Boris Johnson has deployed Trump-like brashness
Boris Johnson has deployed Trump-like brashness Boris Johnson has deployed Trump-like brashness

If you’re under forty you won’t remember the constant virulent abuse the British tabloid press heaped on Jacques Delors, President of the European Commission 1985-95.

Delors successfully pushed through the EU Single Market, the Single European Act and Economic and Monetary Union (EMU), the first two strongly supported by Margaret Thatcher.

For anti-EU Conservatives, then a growing fringe group of fanatics, Delors was the devil incarnate assaulting Britain’s place in the world, trying to suck the country into a United States of Europe. Delors shrugged it off. He knew what was going on. He accurately described the turmoil in British politics about relations with the EU as a ‘psycho-political problem’ for Britain. Many English especially found it impossible to come to terms with the country’s diminished role in the world. So it remains.

The main difference now, twenty-five years on, is that the lunatics are in charge of the asylum. They live in a fantasy world where they can run a ‘sovereign state’, totally independent in every respect from outside obligations, just like what British history texts call the era of ‘splendid isolation’ in the last quarter of the nineteenth century.

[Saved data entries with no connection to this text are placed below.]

(** * ST7735 display driver (src/old_c/ST7735.c): shallow embedding

    The driver keeps four file-scope variables ([_width], [_height],
    [colstart], [rowstart]) and talks to the panel through the transport
    functions declared in [_rust.h].  A driver function is embedded as a
    computation over the four globals that returns the list of transport
    calls it made, in order.

    Target: STM32F3 (ARM Cortex-M4), so [int] is 32 bits wide and every
    [uint8_t], [int16_t] and [uint16_t] operand is promoted to [int] before
    arithmetic and comparison.  Conversions back to a narrow type wrap
    around and are written out with [to_uint8], [to_uint16], [to_int16]. *)

From Stdlib Require Import ZArith List Lia Bool.
From Equations Require Import Equations.
Import ListNotations.
Open Scope Z_scope.

(** ** C integer conversions *)

Definition to_uint8 (z : Z) : Z := z mod 256.
Definition to_uint16 (z : Z) : Z := z mod 65536.
Definition to_int16 (z : Z) : Z := (z + 32768) mod 65536 - 32768.

Definition is_uint8 (z : Z) : Prop := 0 <= z <= 255.
Definition is_int16 (z : Z) : Prop := -32768 <= z <= 32767.

(** ** ST7735.h

    The header is not among the sources; the macros of it that the driver
    uses are parameters of the development.  [LCD_SOFT_RESET] stands for
    the [#ifdef] of that name in [commonInit]. *)

Class ST7735_h : Type := {
  ST7735_TFTWIDTH : Z;
  ST7735_TFTHEIGHT : Z;
  INITR_GREENTAB : Z;
  INITR_REDTAB : Z;
  INITR_BLACKTAB : Z;
  LCD_SOFT_RESET : bool;
  ST7735_SWRESET : Z;
  ST7735_SLPOUT : Z;
  ST7735_NORON : Z;
  ST7735_INVOFF : Z;
  ST7735_DISPON : Z;
  ST7735_CASET : Z;
  ST7735_RASET : Z;
  ST7735_RAMWR : Z;
  ST7735_MADCTL : Z;
  ST7735_COLMOD : Z;
  ST7735_FRMCTR1 : Z;
  ST7735_FRMCTR2 : Z;
  ST7735_FRMCTR3 : Z;
  ST7735_INVCTR : Z;
  ST7735_PWCTR1 : Z;
  ST7735_PWCTR2 : Z;
  ST7735_PWCTR3 : Z;
  ST7735_PWCTR4 : Z;
  ST7735_PWCTR5 : Z;
  ST7735_VMCTR1 : Z;
  ST7735_GMCTRP1 : Z;
  ST7735_GMCTRN1 : Z
}.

What we are witnessing during the last four years is this fantasy world of an imaginary past repeatedly colliding with reality. The first example was in December 2017 when Theresa May ratted on a deal struck with the European Commission about the British border in Ireland within forty-eight hours of agreeing it. The fundamental position has never changed since then. May tied herself in knots trying to be both inside the European single market and not inside at the same time in her ridiculously convoluted Chequers deal, but it wouldn’t wash. Brexiteers swapped her for a true believer in the fantasy.

This year reality finally dawned on the British. Perhaps it was slow because they have no experienced trade negotiators but instead rely on loyal, often ignoramus Brexiteers, to make the case. As Lord Patten said, the only experience Brexiteers have of trade deals is at the check-out in Waitrose. You can’t leave the single market and customs union, and also maintain a UK single market if you’ve signed a Withdrawal Agreement (WA) leaving the north of Ireland in the EU single market. Since February that’s UK law which Johnson extolled as “an excellent oven-ready deal” to win last December’s election.

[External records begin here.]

(** * The task-execution engine of the browser agent

    A shallow embedding of the context manager ([src/context/manager.py]),
    the security layer ([src/agents/security.py]) and the orchestrator
    ([src/agents/orchestrator.py]), and the properties of the engine proved
    on it; with them the token estimate of [src/ai/llm_client.py], the
    selector conversion of [src/agents/browser_agent.py] and the summary of
    page elements of [src/context/compression.py].

    Conventions of the embedding.
    - Python [int] is [Z]; [str] is [string], one [ascii] per character,
      the Cyrillic literals of the source being kept as their UTF-8 bytes;
      none of the properties below depends on the length of such a literal.
    - [str.lower()] lower-cases the ASCII letters and rewrites the other
      cased characters as the Unicode tables of the interpreter say.  The
      tables are not part of the repository: what the interpreter returns
      is an oracle of the world ([unicode_lower]), and the model
      lower-cases the ASCII letters of that ([py_str_lower]), which leaves
      the interpreter's own answer as it is and lets the one fact the
      properties use, that the result holds no ASCII capital, be true of
      every world.
    - A message is a Python [dict] object.  The objects live in a store
      ([heap], a list indexed by address) and the deque, the lists handed to
      [_compress_messages] and the lists returned by [get_messages] hold
      addresses, so that the in-place assignment [msg["content"] = ...] is
      visible through every alias, as it is in Python.
    - An exception is an instance of [Exception], given by its type name
      and the text [str(e)]; interrupts, which [except Exception] lets
      through, are not part of the model.  A computation that may raise
      returns a [Result], and the methods of the orchestrator are
      computations over its state that keep what was done before the
      exception.
    - The coroutines run one after the other on a single thread, so
      [await] is an ordinary call.
    - Of the logging only the calls of [logger.warning] made from the
      orchestrator module are kept, as a list of the texts passed; the task
      identifier, which only feeds the logger, is left out. *)

From Stdlib Require Import ZArith String Ascii Bool Lia.
From stdpp Require Import base list strings gmap pretty.

Local Open Scope Z_scope.

(** ** Python values and exceptions *)

Record exn := PyExc { exc_type : string; exc_str : string }.

Inductive Result (A : Type) : Type :=
| Ok (a : A)
| Raise (e : exn).
Arguments Ok {A} a.
Arguments Raise {A} e.

(** The JSON values that reach the engine as tool arguments or tool results.
    [VOther] stands for a value of any other type (float, list, object), of
    which the code under study only ever observes the type name. *)
Inductive value :=
| VNone
| VBool (b : bool)
| VInt (z : Z)
| VStr (s : string)
| VOther (type_name : string).

Definition type_name_of (v : value) : string :=
  match v with
  | VNone => "NoneType"
  | VBool _ => "bool"
  | VInt _ => "int"
  | VStr _ => "str"
  | VOther t => t
  end.

(** A result dictionary keeps its insertion order. *)
Definition Dict := list (string * value).

(** ** Strings *)

(** [s.startswith(p)] *)
Definition startswith (s p : string) : bool := String.prefix p s.

(** [len(s)] as a Python integer *)
Definition len (s : string) : Z := Z.of_nat (String.length s).

(** [s[:n]] for a non-negative literal [n] *)
Definition str_take (n : nat) (s : string) : string := String.substring 0 n s.

(** [p in s] on strings *)
Fixpoint str_contains (s p : string) : bool :=
  String.prefix p s ||
  match s with
  | EmptyString => false
  | String _ s' => str_contains s' p
  end.

Definition lower_ascii (c : ascii) : ascii :=
  let n := N_of_ascii c in
  if ((65 <=? n) && (n <=? 90))%N then ascii_of_N (n + 32) else c.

Johnson and his cronies knew those consequences by February this year at the latest and since then have racked their brains to try to find a way round a Withdrawal Agreement which they never intended to honour. On February 23 The Times ran a story headlined, “Brexit team seeks to evade Irish sea checks on goods”. By June Johnson was describing the agreement as ‘defective’. The Internal Market bill was not concocted a couple of weeks ago, but drafted over months to bind Scotland, Wales and the north into a centralised UK-wide system of trading standards. That can’t happen if the UK is to get a deal with the EU which Johnson wants and needs because businesses and the financial sector want and need one. The introduction of the bill is a sign of weakness and desperation.

Throwing tantrums and calling the British names won’t work or make Johnson back down. It’s up to the EU which will not hesitate to employ all the legal and economic measures available to tighten the screws on Johnson. So far, that’s what the EU is doing. They’ll stay in the trade talks until the bitter end because they know the Internal Market bill is a gun pointing at Johnson’s foot and they won’t allow the British to blame them for walking away. Both the British and the EU know the European Parliament will not ratify any deal unless the Withdrawal Agreement is honoured. The British will lose this one as they have every other contrived confrontation since 2017. Reality trumps fantasy in trade.